Keesokan harinya saat senja mulai mewarnai langit, Badrun pergi menuju tempat yang orang bilang “Surga” itu. Sedikit demi sedikit udara dan aroma masakan hilir mudik memasuki penciumannya. Suasana pedesaan yang sejuk disertai aroma dedaunan yang kering menyatu bersama embun pagi seperti mengingatkan kembali pada masa kecilnya dahulu. Masa kecil tanpa dosa dan tanpa masalah. Entah apa yang membuat desa ini seakan-akan menghipnotis Badrun menapaki tingkat ketenangan yang tinggi. Benar-benar relaksasi yang sempurna.
“Selamat sore, Pak Badrun!” sapa Suparman dengan semangat.
“Selamat sore. Bagaimana? Kita langsung ke sana?”
“Mari…mari. Saya antar.”
Puluhan orang sudah memadati “Surga”. Antrian kali ini lumayan panjang. Ada yang hanya sekedar menonton aksi bunuh diri. Ada pula peserta yang ingin mendaftar untuk bunuh diri. Untung saja acara ini dibatasi usianya. Bayangkan saja kalau anak-anak pun diikut sertakan dalam ajang ini. Generasi yang akan datang akan sangat hancur.
“Selamat sore, Pak! Bapak mau mati atau hidup?” ujar petugas loket.
“Apa?” Badrun terkejut.
“Bapak mau mati atau hidup?” ulang petugas loket.

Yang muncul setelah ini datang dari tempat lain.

(* ===== verification/Floats.v ===== *)
(** Printing of [float64] values as Go's strconv does: the shortest decimal
    that reads back to the same value, and the %g, %e and %f layouts over it;
    the number layout of [json.Marshal]; and json.Marshal of a decoded [any].
    The shortest decimal is searched among the two neighbours of the exact
    value at each length from 1 to 17 digits; 17 digits always identify a
    float64. *)
From Stdlib Require Import SpecFloat.
From S2P Require Import Prelude GoStrings Json.

Open Scope string_scope.

(** A decimal [dg_mant * 10 ^ dg_exp], the mantissa not divisible by ten. *)
Record digits : Type := mkDigits { dg_mant : Z; dg_exp : Z }.

Fixpoint strip_zeros (fuel : nat) (m e : Z) : digits :=
  match fuel with
  | O => mkDigits m e
  | S k => if (m mod 10 =? 0)%Z then strip_zeros k (m / 10) (e + 1) else mkDigits m e
  end.

Definition decimal_length (z : Z) : Z := Z.of_nat (String.length (FormatInt z)).

(** The value [num / den] scaled by [10 ^ k], floor and exactness. *)
Definition scaled (num den k : Z) : Z * bool :=
  let '(n, d) := if (0 <=? k)%Z then (num * 10 ^ k, den)%Z else (num, den * 10 ^ (- k))%Z in
  (n / d, n mod d =? 0)%Z.

(** Is the candidate above the value nearer than the one below? *)
Definition upper_nearer (num den k lo : Z) : bool :=
  let '(n, d) := if (0 <=? k)%Z then (num * 10 ^ k, den)%Z else (num, den * 10 ^ (- k))%Z in
  (d <? 2 * (n - lo * d))%Z || ((d =? 2 * (n - lo * d))%Z && Z.odd lo).

Definition reads_back (x : float64) (m e : Z) : bool :=
  bool_decide (f64_of_decimal {| d_neg := false; d_mant := Z.to_N m; d_exp := e |} = Some x).

Fixpoint shortest_from (fuel : nat) (x : float64) (num den dp n : Z) : digits :=
  let k := (n - dp)%Z in
  let '(lo, exact) := scaled num den k in
  match fuel with
  | O => strip_zeros 20 lo (- k)
  | S fuel' =>
    let down := reads_back x lo (- k) in
    let up := negb exact && reads_back x (lo + 1) (- k) in
    if up && (negb down || upper_nearer num den k lo) then strip_zeros 20 (lo + 1) (- k)
    else if down then strip_zeros 20 lo (- k)
    else shortest_from fuel' x num den dp (n + 1)
  end.

(** The shortest digits of the finite positive value [m * 2 ^ e]. *)
Definition shortest (m : positive) (e : Z) : digits :=
  let num := if (0 <=? e)%Z then (Zpos m * 2 ^ e)%Z else Zpos m in
  let den := if (0 <=? e)%Z then 1%Z else (2 ^ (- e))%Z in
  let d := (decimal_length num - decimal_length den)%Z in
  let dp := if (0 <=? d)%Z then (if den * 10 ^ d <=? num then d + 1 else d)%Z
            else (if den <=? num * 10 ^ (- d) then d + 1 else d)%Z in
  shortest_from 16 (S754_finite false m e) num den dp 1.

Definition digit_string (d : digits) : string := FormatInt (dg_mant d).
Definition decimal_point (d : digits) : Z := (decimal_length (dg_mant d) + dg_exp d)%Z.

Fixpoint zeros (n : nat) : string := match n with O => "" | S k => String "0" (zeros k) end.

Fixpoint str_skip (n : nat) (s : string) : string :=
  match n, s with S k, String _ r => str_skip k r | _, _ => s end.

(** d.ddde+dd, at least two exponent digits. *)
Definition fmt_e (d : digits) : string :=
  let s := digit_string d in
  let x := (decimal_point d - 1)%Z in
  let tail := str_skip 1 s in
  let ex := FormatInt (Z.abs x) in
  str_take 1 s +:+ (if String.eqb tail "" then "" else "." +:+ tail) +:+ "e"
  +:+ (if (x <? 0)%Z then "-" else "+") +:+ (if (Z.abs x <? 10)%Z then "0" +:+ ex else ex).

(** ddd.ddd *)
Definition fmt_f (d : digits) : string :=
  let s := digit_string d in
  let dp := decimal_point d in
  let nd := Z.of_nat (String.length s) in
  if (nd <=? dp)%Z then s +:+ zeros (Z.to_nat (dp - nd))
  else if (0 <? dp)%Z then str_take (Z.to_nat dp) s +:+ "." +:+ str_skip (Z.to_nat dp) s
  else "0." +:+ zeros (Z.to_nat (- dp)) +:+ s.

Definition fmt_g (d : digits) : string :=
  let x := (decimal_point d - 1)%Z in
  if (x <? -4)%Z || (6 <=? x)%Z then fmt_e d else fmt_f d.

(** fmt.Sprintf with %g. *)
Definition Sprintf_g (f : float64) : string :=
  match f with
  | S754_zero s => if s then "-0" else "0"
  | S754_infinity s => if s then "-Inf" else "+Inf"
  | S754_nan => "NaN"
  | S754_finite s m e => (if s then "-" else "") +:+ fmt_g (shortest m e)
  end.

(** encoding/json's floatEncoder: %e below 1e-6 and from 1e21 on, the
    exponent e-09 written e-9. *)
Definition json_exponent (s : string) : string :=
  match Cut s "e" with
  | Some (a, String sg (String z (String d EmptyString))) =>
    if Ascii.eqb z "0" then a +:+ "e" +:+ str1 sg +:+ str1 d else s
  | _ => s
  end.

Definition marshal_float (f : float64) : string :=
  match f with
  | S754_zero s => if s then "-0" else "0"
  | S754_finite s m e =>
    let d := shortest m e in
    let x := (decimal_point d - 1)%Z in
    (if s then "-" else "") +:+ (if (x <? -6)%Z || (21 <=? x)%Z then json_exponent (fmt_e d) else fmt_f d)
  | _ => ""
  end.

(** json.Marshal of a value decoded into an [any]. *)
Fixpoint any_json (a : goany) : json :=
  match a with
  | ANil => JNull
  | ABool b => JBool b
  | ANum f => JNum (marshal_float f)
  | AStr s => JStr s
  | ASlice l => JArr (map any_json l)
  | AMap l => JObj (map (fun kv => (kv.1, any_json kv.2)) l)
  end.

(** int64(f) and back equals f: the integer, when it is one of 64 bits. *)
Definition as_int64 (f : float64) : option Z :=
  match f with
  | S754_zero _ => Some 0%Z
  | S754_finite s m e =>
    let z := if (0 <=? e)%Z then Some (Zpos m * 2 ^ e)%Z
             else if (Zpos m mod 2 ^ (- e) =? 0)%Z then Some (Zpos m / 2 ^ (- e))%Z else None in
    match z with
    | Some z => let z := cond_Zopp s z in
                if (- 2 ^ 63 <=? z)%Z && (z <? 2 ^ 63)%Z then Some z else None
    | None => None
    end
  | _ => None
  end.

Definition formatFloat (f : float64) : string :=
  match as_int64 f with
  | Some z => FormatInt z
  | None => Sprintf_g f
  end.

(** ** Readings of concrete literals *)

Definition format_literal (lit : string) : option string := formatFloat <$> f64_of_literal lit.
Definition marshal_literal (lit : string) : option string := marshal_float <$> f64_of_literal lit.

Example format_literals :
  map format_literal ["0.1"; "-12"; "1e2"; "123456.75"; "1234567.5"; "0.00001"; "5e-324"; "-0"; "1e300"]
  = map Some ["0.1"; "-12"; "100"; "123456.75"; "1.2345675e+06"; "1e-05"; "5e-324"; "0"; "1e+300"].
Proof. vm_compute. reflexivity. Qed.

Example marshal_literals :
  map marshal_literal ["0.10"; "1e2"; "1e-7"; "1e21"; "123456789012345678"; "-0.0"; "5.684341886080802e-14"]
  = map Some ["0.1"; "100"; "1e-7"; "1e+21"; "123456789012345680"; "-0"; "5.684341886080802e-14"].
Proof. vm_compute. reflexivity. Qed.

“Mmm Pak. Ini semacam kode. Kalau Bapak mau mati, berarti Bapak mendaftar untuk menjadi peserta bunuh diri. Kalau Bapak mau hidup, berarti Bapak hanya sekedar menonton saja.” Jelas Suparman.
“Oh begitu. Ya sudah saya mau hidup saja.” ujar Badrun.
“Apa tidak sekalian mati saja Pak? Kan malu kalau hanya sekedar menjadi penonton.”
“Maksud Anda apa? Mau saya mati?”
“Maaf Pak. Kami hanya bertugas melayani. Memang disini kan ajang untuk bunuh diri. Jadi saya hanya menawarkan Bapak saja.”
“Ya sudah. Bayarnya berapa?”
“Dua puluh ribu Pak”
“Ini, saya yang bayar,” ujar Suparman sambil memberikan uang.
“Memangnya kalau biaya untuk bunuh diri itu berapa, Mbak?” Badrun penasaran
“Bapak mau mati?” tanya petugas loket.
“Bukaan! Saya hanya bertanya saja. Siapa yang mau mati?”
“Tergantung Pak. Bapak mau masuk surga yang mana? Kalau paling mahal surge firdaus. Biayanya sekitar  satu milyar.”
“Semahal itu?”
“Kalau yang gratis, Bapak bisa melakukannya di rumah sendiri. Tapi Bapak akan masuk neraka seperti kata-kata orang. Mereka yang bunuh diri secara cuma-Cuma akan masuk neraka. Bagaimana?”
Badrun tidak menjawab pertanyaannya. Orang-orang di desa ini akan semakin aneh jika omongannya ditanggapi. Lebih baik meninggalkan perkataan mereka yang tidak jelas refrensinya itu.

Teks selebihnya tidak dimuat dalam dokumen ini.